Arrivé en France, il fut d’abord hébergé par des amis à Bordeaux, puis à Paris. Après des temps difficiles, il finit par obtenir le 1er avril 1806, grâce à une recommandation auprès de l’Empereur, le poste de Receveur particulier de l’arrondissement de Dreux en Eure-et-Loir dont le maire, le général Thomas Joly, était natif de Bayonne et avait combattu das les Îles au temps de la guerre d’Indépendance américaine.
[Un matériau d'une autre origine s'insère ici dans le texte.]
Lemma propagate_links (ids : list Row) (rows : list RowTuples) (hd : nat) (tl : list nat)
    (result : RowTuples) :
  links an succ ids (hd :: tl) -> NoDup (hd :: tl) -> (forall p, In p tl -> p < length rows) ->
  (exists rh, ids !! hd = Some rh /\ result = L rh) ->
  (forall p r, In p tl -> ids !! p = Some r -> rows !!! p = D r) ->
  length (propagate tl result rows).2 = length rows /\
  (forall p r, In p tl -> ids !! p = Some r -> (propagate tl result rows).2 !!! p = L r) /\
  (forall q, ~ In q tl -> (propagate tl result rows).2 !!! q = rows !!! q) /\
  (forall p0 r0, last (hd :: tl) = Some p0 -> ids !! p0 = Some r0 ->
     (propagate tl result rows).1 = L r0).
Proof.
  revert hd result rows.
  induction tl as [|p2 rest IH]; intros hd result rows Hl Hnd Hlt (rh & Hrh & ->) HD.
  - split_and!; [done | intros ? ? [] | done|].
    intros p0 r0 [= <-] Hr0. rewrite Hrh in Hr0. injection Hr0 as <-. done.
  - destruct Hl as [(r2 & H2 & Ha & H1) Hl]. rewrite Hrh in H1. injection H1 as ->.
    apply NoDup_cons in Hnd as [Hhd Hnd]. pose proof Hnd as Hnd2.
    apply NoDup_cons in Hnd2 as [Hp2 _]. rewrite list_elem_of_In in Hhd, Hp2.
    assert (Hlt2 : p2 < length rows) by (apply Hlt; left; done).
    assert (Hrow2 : rows !!! p2 = D r2) by (apply HD; [left|]; done).
    assert (Hres : add_diff (sort_tuples (rows !!! p2)) (L (succ r2)) = L r2)
      by (rewrite Hrow2; apply HDn, Ha).
    cbn [propagate]. rewrite Hres.
    set (rows1 := <[p2 := L r2]> rows).
    assert (Hrows1 : forall q, q <> p2 -> rows1 !!! q = rows !!! q).
    { intros q Hq. unfold rows1. apply list_lookup_total_insert_ne. done. }
    destruct (IH p2 (L r2) rows1) as (IHlen & IHin & IHout & IHlast).
    + exact Hl.
    + exact Hnd.
    + intros p Hp. unfold rows1. rewrite length_insert. apply Hlt. right. done.
    + exists r2. done.
    + intros p r Hp Hr. rewrite Hrows1 by (intros ->; done). apply HD; [right|]; done.
    + split_and!.
      * rewrite IHlen. unfold rows1. apply length_insert.
      * intros p r [Heq|Hp] Hr; [|apply IHin; done]. rewrite <- Heq in Hr |- *.
        rewrite IHout by done. unfold rows1. rewrite list_lookup_total_insert_eq by done.
        assert (E : Some r = Some r2) by (etransitivity; [symmetry; exact Hr | exact H2]). injection E as ->. done.
      * intros q Hq. rewrite IHout by (intros Hin; apply Hq; right; done).
        apply Hrows1. intros ->. apply Hq. left. done.
      * intros p0 r0 Hlast Hr0. rewrite last_cons_cons in Hlast. apply (IHlast p0); done.
Qed.

End Propagate.

Section Correctness.
Variable B : Type.
Variable rd_succ : bv -> Row -> Row.
Variable x : row_diff B.
Variable h : Row -> nat.
Hypothesis Hh : forall r, bit (anchor x) r = false -> h (rd_succ (fork_succ x) r) < h r.
Variables L D : Row -> RowTuples.
Hypothesis HDa : forall r, bit (anchor x) r = true -> sort_tuples (D r) = L r.
Hypothesis HDn : forall r, bit (anchor x) r = false ->
  add_diff (sort_tuples (D r)) (L (rd_succ (fork_succ x) r)) = L r.
Hypothesis HLs : forall r, sort_tuples (L r) = L r.

Lemma collect_tuples (fuel : nat) (rs : list Row) (ids : list Row) (m : gmap Row nat) :
  index_map ids m -> (forall r, In r rs -> h r < fuel) ->
  exists ps more,
    get_rd_ids_aux rd_succ x fuel rs ids m = Some (ids ++ more, ps) /\
    forall rows, length rows = length (ids ++ more) ->
      (forall k r, (ids ++ more) !! k = Some r -> k < length ids -> rows !!! k = L r) ->
      (forall k r, (ids ++ more) !! k = Some r -> length ids <= k -> rows !!! k = D r) ->
      reconstruct_tuples ps rows = map L rs.
Proof.
  revert ids m. induction rs as [|r rs IH]; intros ids m Hm Hf.
  { exists [], []. rewrite app_nil_r. split; [done|]. done. }
  destruct (walk_chain B rd_succ x h Hh fuel r [] ids m Hm (Hf r (or_introl eq_refl))) as
    (hd & tl & news & m' & Hw & Hm' & Hlinks & (p0 & Hlast & Hp0) & _ & Htl & Hcase).
  rewrite app_nil_r in Hw.
  pose proof (rd_chain_walk rd_succ x fuel r [] ids m) as Hchain.
  rewrite Hw in Hchain. cbn [rev] in Hchain.
  destruct (IH (ids ++ news) m' Hm' (fun r' Hr' => Hf r' (or_intror Hr'))) as
    (ps & more & Hc & Hrec).
  exists (rev (hd :: tl) :: ps), (news ++ more).
  split.
  { cbn [get_rd_ids_aux]. rewrite Hchain, Hc, app_assoc. done. }
  intros rows Hlen HL HD.
  set (n := length ids) in *.
  set (idsF := ids ++ news ++ more) in *.
  assert (HidsF : (ids ++ news) ++ more = idsF) by (unfold idsF; rewrite app_assoc; done).
  assert (Hlift : forall k r', (ids ++ news) !! k = Some r' -> idsF !! k = Some r').
  { intros k r' Hk. rewrite <- HidsF. apply lookup_app_l_Some, Hk. }
  assert (HlenF : length idsF = n + length news + length more)
    by (unfold idsF, n; rewrite !length_app; lia).
  assert (Htl_range : forall p, In p tl -> n <= p < n + length tl).
  { intros p Hp. rewrite Htl in Hp. apply in_rev_seq in Hp. done. }
  assert (Hhd_tl : ~ In hd tl).
  { intros Hin. apply Htl_range in Hin. destruct Hcase as [[? _]|[? _]]; lia. }
  assert (Hnews : length tl <= length news) by (destruct Hcase as [[_ ?]|[_ [? _]]]; lia).
  assert (Hhd_lt : hd < length rows).
  { rewrite Hlen, HlenF. destruct Hcase as [[? _]|[? [? _]]]; lia. }
  (* the row the path starts from *)
  assert (Hfirst : exists rh, idsF !! hd = Some rh /\ sort_tuples (rows !!! hd) = L rh).
  { destruct Hcase as [[Hhd _]|[Hhd [_ (ra & Hra & Ha)]]].
    - destruct (lookup_lt_is_Some_2 idsF hd) as [r' Hr']; [lia|].
      exists r'. split; [done|]. rewrite (HL hd r') by done. apply HLs.
    - exists ra. split; [apply Hlift, Hra|].
      rewrite (HD hd ra) by (apply Hlift in Hra; done || lia). apply HDa, Ha. }
  destruct Hfirst as (rh & Hrh & Hsort).
  set (rows0 := <[hd := L rh]> rows).
  assert (Hrows0 : forall q, q <> hd -> rows0 !!! q = rows !!! q).
  { intros q Hq. unfold rows0. apply list_lookup_total_insert_ne. done. }
  destruct (propagate_links (anchor x) (rd_succ (fork_succ x)) L D HDn idsF rows0 hd tl (L rh))
    as (Hlen' & Hin' & Hout' & Hlast').
  - rewrite <- HidsF. apply links_app, Hlinks.
  - apply NoDup_cons. split; [rewrite list_elem_of_In; done|].
    rewrite Htl. apply NoDup_rev_seq.
  - intros p Hp. unfold rows0. rewrite length_insert, Hlen, HlenF.
    apply Htl_range in Hp. lia.
  - exists rh. done.
  - intros p r' Hp Hr'. rewrite Hrows0 by (intros ->; done).
    apply Htl_range in Hp. apply HD; [done | lia].
  - rewrite reconstruct_tuples_cons, rev_involutive. cbn zeta. rewrite Hsort. fold rows0.
    destruct (propagate tl (L rh) rows0) as [res rows'] eqn:Ep. cbn [fst snd] in *.
    cbn [map]. f_equal.
    + apply (Hlast' p0); [done | apply Hlift, Hp0].
    + apply Hrec.
      * rewrite Hlen'. unfold rows0. rewrite length_insert, Hlen, HidsF. done.
      * rewrite HidsF. intros k r' Hk Hlt. rewrite length_app in Hlt. fold n in Hlt.
        destruct (in_dec Nat.eq_dec k tl) as [Hin|Hnin]; [apply Hin'; done|].
        rewrite Hout' by done.
        destruct (decide (k = hd)) as [->|Hkhd].
        -- unfold rows0. rewrite list_lookup_total_insert_eq by done.
           rewrite Hrh in Hk. injection Hk as <-. done.
        -- rewrite Hrows0 by done. destruct (decide (k < n)) as [Hkn|Hkn]; [apply HL; done|].
           exfalso. apply Hnin. rewrite Htl. apply in_rev_seq.
           destruct Hcase as [[Hhd Hn]|[Hhd [Hn _]]]; lia.
      * rewrite HidsF. intros k r' Hk Hle. rewrite length_app in Hle. fold n in Hle.
        rewrite Hout'.
        -- rewrite Hrows0; [apply HD; [done | lia]|].
           intros ->. destruct Hcase as [[? _]|[? [? _]]]; lia.
        -- intros Hin. apply Htl_range in Hin. lia.
Qed.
Il adoptera en 1814, peu avant sa mort le 3 juin 1815, Eugène Le Goût, fils du premier mariage de son épouse, grand-père du peintre de la Marine, Fernand-Marie-Eugène Le Goût-Gérard. Peu après, le 19 décembre 1815, à Dreux, le maire, répondant à une demande de secours de la famille, certifiait que « J.-B. Gérard, ancien membre de l'Assemblée Constituante, colon réfugié de Saint-Domingue, âgé d'environ 80 ans et très infirme des organes de l'ouïe et de la vue, ne possédait rien et était réellement dans l'indigence »
Ce qui, mieux que toute autre formulation, nous laisse apprécier l’étendue de son désintéressement.

Triste fin pour ce grand philanthrope qui n'aura sans doute jamais su que, par respect pour sa mémoire et l'action qu'il avait menée, la grand-case de son habitation, dont on peut voir aujourd'hui encore les ruines imposantes sur un petit mornet (élévation), avait été la seule à être épargnée par la furie des révoltés dans toute la plaine des Cayes.

(*) Jacques de Cauna, L’Eldorado des Aquitains. Gascons, Basques et Béarnais aux Îles d’Amérique, 17e-18e siècles, Biarritz, Atlantica, 1998. Et P. David, Un disciple de jean-Jacques Rousseau à Saint-Domingue : Jean-Baptiste Gérard, Le Temps, Port-au-Prince, 29/5/1935.

(**) Blanche Maurel, Le Vent du Large ou le destin tourmenté de Jean-Baptiste Gérard, colon de Saint-Domingue, Paris, 1952. Ead. Un député de Saint-Domingue à la Constituante. Revue d'Histoire Moderne, avril 1934. Ead. L'habitation d'un Bayonnais à Saint-Domingue (1784-1804). BSSLA Bayonne, n°16, 1935.